◆ What is needed ◆
Scan the material below for "packed", then return each line that contains it.

◆ Study material ◆

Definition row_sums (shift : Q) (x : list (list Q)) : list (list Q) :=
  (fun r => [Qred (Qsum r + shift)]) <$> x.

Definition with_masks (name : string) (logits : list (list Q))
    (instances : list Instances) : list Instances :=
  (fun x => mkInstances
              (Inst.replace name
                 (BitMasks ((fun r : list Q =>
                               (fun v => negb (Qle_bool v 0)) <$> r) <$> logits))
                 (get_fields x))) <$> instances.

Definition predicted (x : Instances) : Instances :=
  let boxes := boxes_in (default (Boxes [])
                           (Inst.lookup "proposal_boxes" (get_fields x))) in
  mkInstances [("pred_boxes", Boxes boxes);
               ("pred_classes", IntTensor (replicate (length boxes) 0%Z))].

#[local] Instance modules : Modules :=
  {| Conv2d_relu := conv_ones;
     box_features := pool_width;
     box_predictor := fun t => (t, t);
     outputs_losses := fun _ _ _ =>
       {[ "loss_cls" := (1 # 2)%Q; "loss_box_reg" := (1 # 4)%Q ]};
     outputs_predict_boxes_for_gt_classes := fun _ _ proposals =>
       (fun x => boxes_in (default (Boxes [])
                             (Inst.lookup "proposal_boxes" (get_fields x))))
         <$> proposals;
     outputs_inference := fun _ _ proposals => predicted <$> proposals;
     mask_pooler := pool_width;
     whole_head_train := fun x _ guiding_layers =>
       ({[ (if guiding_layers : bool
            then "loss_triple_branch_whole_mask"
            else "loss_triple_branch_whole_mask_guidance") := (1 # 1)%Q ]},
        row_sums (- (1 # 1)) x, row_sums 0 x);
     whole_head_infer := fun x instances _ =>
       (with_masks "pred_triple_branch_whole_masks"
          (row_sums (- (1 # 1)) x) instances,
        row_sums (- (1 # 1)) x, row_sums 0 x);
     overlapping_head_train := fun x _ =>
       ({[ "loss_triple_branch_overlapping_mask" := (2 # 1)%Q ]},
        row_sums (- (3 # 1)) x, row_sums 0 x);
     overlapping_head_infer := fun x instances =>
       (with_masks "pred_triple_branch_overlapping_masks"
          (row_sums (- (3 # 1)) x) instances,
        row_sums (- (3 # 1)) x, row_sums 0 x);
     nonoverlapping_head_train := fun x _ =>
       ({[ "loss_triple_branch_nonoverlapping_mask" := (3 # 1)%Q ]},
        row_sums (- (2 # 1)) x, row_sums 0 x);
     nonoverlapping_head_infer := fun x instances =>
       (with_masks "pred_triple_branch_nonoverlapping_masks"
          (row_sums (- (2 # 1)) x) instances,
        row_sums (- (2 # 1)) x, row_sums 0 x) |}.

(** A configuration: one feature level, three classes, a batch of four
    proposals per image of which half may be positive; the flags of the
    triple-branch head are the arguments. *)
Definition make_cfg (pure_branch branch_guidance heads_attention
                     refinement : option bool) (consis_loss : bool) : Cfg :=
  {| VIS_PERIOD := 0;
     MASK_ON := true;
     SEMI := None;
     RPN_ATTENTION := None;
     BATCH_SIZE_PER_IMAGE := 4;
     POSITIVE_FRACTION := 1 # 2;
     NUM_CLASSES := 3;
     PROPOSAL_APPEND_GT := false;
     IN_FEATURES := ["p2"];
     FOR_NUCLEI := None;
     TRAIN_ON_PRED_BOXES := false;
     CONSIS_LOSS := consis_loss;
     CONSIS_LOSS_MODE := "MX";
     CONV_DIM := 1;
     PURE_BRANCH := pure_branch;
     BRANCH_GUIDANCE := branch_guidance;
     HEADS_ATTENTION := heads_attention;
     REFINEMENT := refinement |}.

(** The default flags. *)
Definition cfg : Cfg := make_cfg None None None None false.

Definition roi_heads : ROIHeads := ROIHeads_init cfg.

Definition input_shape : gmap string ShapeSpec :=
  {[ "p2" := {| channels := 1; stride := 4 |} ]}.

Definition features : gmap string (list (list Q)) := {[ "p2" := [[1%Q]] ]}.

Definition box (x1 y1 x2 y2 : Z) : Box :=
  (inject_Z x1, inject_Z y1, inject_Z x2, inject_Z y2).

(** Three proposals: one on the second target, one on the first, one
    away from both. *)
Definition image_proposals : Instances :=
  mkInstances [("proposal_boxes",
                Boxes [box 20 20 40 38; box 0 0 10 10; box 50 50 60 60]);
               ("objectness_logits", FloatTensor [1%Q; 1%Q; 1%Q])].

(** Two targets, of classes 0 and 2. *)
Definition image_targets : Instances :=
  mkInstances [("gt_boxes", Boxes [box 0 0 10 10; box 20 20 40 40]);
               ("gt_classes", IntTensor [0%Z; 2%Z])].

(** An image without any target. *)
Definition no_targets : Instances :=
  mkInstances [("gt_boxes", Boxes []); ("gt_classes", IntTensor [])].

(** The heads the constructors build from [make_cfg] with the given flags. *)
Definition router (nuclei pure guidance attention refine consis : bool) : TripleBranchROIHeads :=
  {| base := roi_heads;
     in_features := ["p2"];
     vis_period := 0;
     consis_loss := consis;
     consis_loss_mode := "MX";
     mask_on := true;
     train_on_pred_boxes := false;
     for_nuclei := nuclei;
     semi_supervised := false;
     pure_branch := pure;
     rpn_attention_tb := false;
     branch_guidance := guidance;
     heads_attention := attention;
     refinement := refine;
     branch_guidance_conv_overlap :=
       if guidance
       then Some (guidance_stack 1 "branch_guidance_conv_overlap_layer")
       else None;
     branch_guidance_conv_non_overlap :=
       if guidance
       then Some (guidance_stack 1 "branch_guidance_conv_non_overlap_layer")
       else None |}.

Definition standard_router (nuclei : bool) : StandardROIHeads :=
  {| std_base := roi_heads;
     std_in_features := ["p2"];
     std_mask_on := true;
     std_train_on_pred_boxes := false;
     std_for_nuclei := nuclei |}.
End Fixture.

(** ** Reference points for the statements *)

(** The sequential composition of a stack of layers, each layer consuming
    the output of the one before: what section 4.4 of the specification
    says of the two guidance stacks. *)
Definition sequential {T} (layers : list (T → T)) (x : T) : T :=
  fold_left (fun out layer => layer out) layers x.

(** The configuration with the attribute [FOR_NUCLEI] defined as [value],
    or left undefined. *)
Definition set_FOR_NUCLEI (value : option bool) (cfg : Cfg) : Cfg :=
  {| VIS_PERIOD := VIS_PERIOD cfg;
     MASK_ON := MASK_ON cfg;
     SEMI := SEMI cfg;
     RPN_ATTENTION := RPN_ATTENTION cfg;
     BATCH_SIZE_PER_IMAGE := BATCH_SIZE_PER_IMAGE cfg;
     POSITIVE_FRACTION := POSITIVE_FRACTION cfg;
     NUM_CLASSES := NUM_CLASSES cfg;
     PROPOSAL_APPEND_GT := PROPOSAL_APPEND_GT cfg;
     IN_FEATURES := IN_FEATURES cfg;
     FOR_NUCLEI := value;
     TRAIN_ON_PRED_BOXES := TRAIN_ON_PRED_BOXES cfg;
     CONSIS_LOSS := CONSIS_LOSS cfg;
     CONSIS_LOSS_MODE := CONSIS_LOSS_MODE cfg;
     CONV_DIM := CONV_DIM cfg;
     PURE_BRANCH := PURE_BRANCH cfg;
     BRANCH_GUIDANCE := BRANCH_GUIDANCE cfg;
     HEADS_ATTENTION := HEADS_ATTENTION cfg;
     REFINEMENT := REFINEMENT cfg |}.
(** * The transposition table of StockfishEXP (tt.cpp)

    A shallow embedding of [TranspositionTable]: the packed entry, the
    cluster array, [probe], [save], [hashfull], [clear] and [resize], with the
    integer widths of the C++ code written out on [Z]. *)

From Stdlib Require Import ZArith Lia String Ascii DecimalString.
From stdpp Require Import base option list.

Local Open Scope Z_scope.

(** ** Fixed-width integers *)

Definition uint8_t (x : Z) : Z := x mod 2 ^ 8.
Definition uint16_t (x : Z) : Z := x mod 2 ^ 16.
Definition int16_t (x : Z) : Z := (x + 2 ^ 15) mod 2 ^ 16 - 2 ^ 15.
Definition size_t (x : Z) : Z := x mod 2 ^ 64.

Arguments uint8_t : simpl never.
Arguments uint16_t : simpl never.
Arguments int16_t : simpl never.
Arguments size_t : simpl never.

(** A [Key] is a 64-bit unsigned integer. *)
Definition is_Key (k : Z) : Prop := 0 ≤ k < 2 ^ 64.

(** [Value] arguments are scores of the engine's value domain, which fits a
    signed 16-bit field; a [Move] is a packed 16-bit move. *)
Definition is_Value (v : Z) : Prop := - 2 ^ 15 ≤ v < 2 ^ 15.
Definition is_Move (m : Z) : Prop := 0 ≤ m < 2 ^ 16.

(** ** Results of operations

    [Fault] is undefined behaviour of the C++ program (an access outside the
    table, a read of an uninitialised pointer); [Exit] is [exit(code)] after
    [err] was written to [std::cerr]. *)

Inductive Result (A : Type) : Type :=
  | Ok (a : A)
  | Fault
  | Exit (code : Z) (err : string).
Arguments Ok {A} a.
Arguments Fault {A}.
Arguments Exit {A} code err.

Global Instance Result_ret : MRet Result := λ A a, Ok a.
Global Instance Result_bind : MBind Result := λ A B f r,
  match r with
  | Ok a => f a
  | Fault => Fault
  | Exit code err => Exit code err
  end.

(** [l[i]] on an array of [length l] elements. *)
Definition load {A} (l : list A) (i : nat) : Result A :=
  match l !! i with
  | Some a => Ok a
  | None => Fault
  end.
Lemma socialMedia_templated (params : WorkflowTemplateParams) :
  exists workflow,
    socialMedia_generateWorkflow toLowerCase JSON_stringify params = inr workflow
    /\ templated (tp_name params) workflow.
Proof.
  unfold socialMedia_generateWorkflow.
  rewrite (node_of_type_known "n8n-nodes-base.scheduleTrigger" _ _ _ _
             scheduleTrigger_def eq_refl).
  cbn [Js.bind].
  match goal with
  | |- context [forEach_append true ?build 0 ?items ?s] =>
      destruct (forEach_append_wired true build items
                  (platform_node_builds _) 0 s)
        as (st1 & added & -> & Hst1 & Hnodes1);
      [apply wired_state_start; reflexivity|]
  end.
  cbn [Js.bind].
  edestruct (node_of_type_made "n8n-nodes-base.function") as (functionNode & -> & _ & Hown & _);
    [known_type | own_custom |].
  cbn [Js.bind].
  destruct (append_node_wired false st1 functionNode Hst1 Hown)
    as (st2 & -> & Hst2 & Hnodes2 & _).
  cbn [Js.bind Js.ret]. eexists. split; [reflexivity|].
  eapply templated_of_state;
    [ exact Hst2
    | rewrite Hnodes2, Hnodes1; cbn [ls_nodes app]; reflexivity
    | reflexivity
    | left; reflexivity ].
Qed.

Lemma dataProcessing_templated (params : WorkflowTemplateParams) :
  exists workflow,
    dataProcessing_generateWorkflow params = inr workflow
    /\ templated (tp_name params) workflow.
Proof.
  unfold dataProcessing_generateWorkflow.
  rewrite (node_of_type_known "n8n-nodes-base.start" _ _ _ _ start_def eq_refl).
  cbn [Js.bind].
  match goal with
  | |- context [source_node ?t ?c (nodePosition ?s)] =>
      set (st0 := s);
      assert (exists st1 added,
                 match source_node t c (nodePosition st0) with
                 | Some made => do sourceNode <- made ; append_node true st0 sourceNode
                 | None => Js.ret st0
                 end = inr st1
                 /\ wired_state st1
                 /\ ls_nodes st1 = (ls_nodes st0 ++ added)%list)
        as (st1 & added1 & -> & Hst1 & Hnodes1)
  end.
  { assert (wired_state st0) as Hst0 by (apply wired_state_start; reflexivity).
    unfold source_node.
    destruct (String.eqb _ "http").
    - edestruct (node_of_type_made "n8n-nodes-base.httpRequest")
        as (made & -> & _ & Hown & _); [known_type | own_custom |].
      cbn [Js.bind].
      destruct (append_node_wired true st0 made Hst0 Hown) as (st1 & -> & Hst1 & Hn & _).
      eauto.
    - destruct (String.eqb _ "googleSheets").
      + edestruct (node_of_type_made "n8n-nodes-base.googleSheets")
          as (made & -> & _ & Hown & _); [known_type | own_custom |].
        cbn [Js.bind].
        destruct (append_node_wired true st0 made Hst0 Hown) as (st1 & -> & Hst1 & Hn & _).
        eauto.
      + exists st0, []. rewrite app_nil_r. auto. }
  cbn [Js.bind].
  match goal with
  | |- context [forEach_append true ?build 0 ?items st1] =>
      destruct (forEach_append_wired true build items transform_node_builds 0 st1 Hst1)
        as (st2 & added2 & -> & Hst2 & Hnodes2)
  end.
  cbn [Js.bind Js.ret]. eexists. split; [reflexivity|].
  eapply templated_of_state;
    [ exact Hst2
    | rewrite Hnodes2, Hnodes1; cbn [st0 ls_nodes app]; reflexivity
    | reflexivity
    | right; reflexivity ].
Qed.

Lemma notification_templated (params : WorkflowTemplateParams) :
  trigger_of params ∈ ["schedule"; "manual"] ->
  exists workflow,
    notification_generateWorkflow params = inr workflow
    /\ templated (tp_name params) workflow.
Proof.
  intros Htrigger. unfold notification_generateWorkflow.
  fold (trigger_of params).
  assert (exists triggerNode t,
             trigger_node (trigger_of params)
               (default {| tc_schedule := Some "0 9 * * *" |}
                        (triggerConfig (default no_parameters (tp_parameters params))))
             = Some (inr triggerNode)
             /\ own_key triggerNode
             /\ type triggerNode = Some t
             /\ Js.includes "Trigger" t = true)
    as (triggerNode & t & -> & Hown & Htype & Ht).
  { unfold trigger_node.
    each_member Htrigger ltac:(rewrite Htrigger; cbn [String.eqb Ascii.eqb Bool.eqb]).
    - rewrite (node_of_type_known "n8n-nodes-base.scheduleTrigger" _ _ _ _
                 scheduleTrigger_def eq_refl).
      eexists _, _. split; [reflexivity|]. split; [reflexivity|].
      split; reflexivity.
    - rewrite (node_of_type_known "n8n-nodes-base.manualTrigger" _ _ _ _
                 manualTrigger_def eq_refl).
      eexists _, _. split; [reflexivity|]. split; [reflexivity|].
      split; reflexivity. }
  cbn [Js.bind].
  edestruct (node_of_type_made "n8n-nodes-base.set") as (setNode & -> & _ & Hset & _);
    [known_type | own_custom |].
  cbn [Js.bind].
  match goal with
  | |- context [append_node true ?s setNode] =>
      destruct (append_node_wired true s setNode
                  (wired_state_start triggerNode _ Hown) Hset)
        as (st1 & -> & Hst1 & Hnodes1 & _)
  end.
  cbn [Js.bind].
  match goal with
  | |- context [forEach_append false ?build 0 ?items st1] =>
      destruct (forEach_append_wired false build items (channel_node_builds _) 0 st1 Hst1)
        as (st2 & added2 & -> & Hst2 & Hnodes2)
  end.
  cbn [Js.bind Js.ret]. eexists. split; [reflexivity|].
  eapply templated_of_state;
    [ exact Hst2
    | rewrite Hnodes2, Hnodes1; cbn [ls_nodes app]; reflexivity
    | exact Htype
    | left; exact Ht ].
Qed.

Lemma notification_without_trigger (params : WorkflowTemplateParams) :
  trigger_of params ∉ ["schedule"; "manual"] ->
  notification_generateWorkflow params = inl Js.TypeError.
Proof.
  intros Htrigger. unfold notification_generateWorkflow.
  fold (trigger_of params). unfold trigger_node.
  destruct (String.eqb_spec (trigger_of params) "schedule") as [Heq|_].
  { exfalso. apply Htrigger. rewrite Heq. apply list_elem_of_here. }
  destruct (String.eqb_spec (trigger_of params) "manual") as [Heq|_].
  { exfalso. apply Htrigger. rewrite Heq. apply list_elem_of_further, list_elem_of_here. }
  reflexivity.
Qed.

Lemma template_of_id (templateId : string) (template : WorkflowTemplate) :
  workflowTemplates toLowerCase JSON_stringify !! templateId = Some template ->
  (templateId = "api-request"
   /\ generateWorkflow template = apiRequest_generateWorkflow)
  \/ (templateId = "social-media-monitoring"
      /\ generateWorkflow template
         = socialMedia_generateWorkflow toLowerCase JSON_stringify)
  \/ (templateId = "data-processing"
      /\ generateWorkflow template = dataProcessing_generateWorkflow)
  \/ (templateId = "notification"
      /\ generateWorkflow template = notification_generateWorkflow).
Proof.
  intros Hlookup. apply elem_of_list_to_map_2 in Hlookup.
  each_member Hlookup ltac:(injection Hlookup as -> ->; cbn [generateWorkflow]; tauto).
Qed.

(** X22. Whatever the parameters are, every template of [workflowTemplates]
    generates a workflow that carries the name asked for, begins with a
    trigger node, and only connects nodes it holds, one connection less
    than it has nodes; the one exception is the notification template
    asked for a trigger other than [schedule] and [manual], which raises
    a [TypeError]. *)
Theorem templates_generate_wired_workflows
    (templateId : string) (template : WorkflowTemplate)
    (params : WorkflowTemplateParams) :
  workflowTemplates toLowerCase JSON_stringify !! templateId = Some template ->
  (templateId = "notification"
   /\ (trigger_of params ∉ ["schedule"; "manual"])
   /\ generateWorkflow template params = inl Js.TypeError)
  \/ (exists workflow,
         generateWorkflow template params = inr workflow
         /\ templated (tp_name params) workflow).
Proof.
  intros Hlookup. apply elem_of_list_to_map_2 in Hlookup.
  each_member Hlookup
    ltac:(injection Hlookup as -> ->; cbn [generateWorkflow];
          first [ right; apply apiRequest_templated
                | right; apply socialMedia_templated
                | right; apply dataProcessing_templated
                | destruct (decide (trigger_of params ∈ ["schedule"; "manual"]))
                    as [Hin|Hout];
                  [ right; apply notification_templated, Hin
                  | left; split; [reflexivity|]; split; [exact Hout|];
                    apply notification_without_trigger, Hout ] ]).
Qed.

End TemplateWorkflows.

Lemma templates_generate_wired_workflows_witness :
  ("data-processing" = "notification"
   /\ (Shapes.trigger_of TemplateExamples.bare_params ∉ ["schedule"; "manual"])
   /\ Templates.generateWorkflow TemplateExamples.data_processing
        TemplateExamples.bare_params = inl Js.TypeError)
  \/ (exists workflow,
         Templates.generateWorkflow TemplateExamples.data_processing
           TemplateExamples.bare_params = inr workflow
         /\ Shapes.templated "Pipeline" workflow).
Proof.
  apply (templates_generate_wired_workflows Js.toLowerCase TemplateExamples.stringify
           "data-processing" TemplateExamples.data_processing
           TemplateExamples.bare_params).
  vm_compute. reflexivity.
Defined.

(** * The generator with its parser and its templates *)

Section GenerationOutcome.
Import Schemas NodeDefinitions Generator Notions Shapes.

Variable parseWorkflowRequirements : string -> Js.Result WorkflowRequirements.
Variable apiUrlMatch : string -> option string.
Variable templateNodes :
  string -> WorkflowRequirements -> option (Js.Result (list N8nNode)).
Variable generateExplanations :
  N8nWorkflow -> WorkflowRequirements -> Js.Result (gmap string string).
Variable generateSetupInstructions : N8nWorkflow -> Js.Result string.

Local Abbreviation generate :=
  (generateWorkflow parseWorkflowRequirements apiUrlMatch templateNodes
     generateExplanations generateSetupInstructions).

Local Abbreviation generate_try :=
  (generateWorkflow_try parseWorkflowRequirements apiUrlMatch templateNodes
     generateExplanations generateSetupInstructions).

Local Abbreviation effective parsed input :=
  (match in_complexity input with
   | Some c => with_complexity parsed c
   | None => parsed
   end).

◆ Answer for this exercise ◆
    A shallow embedding of [TranspositionTable]: the packed entry, the
    signed 16-bit field; a [Move] is a packed 16-bit move. *)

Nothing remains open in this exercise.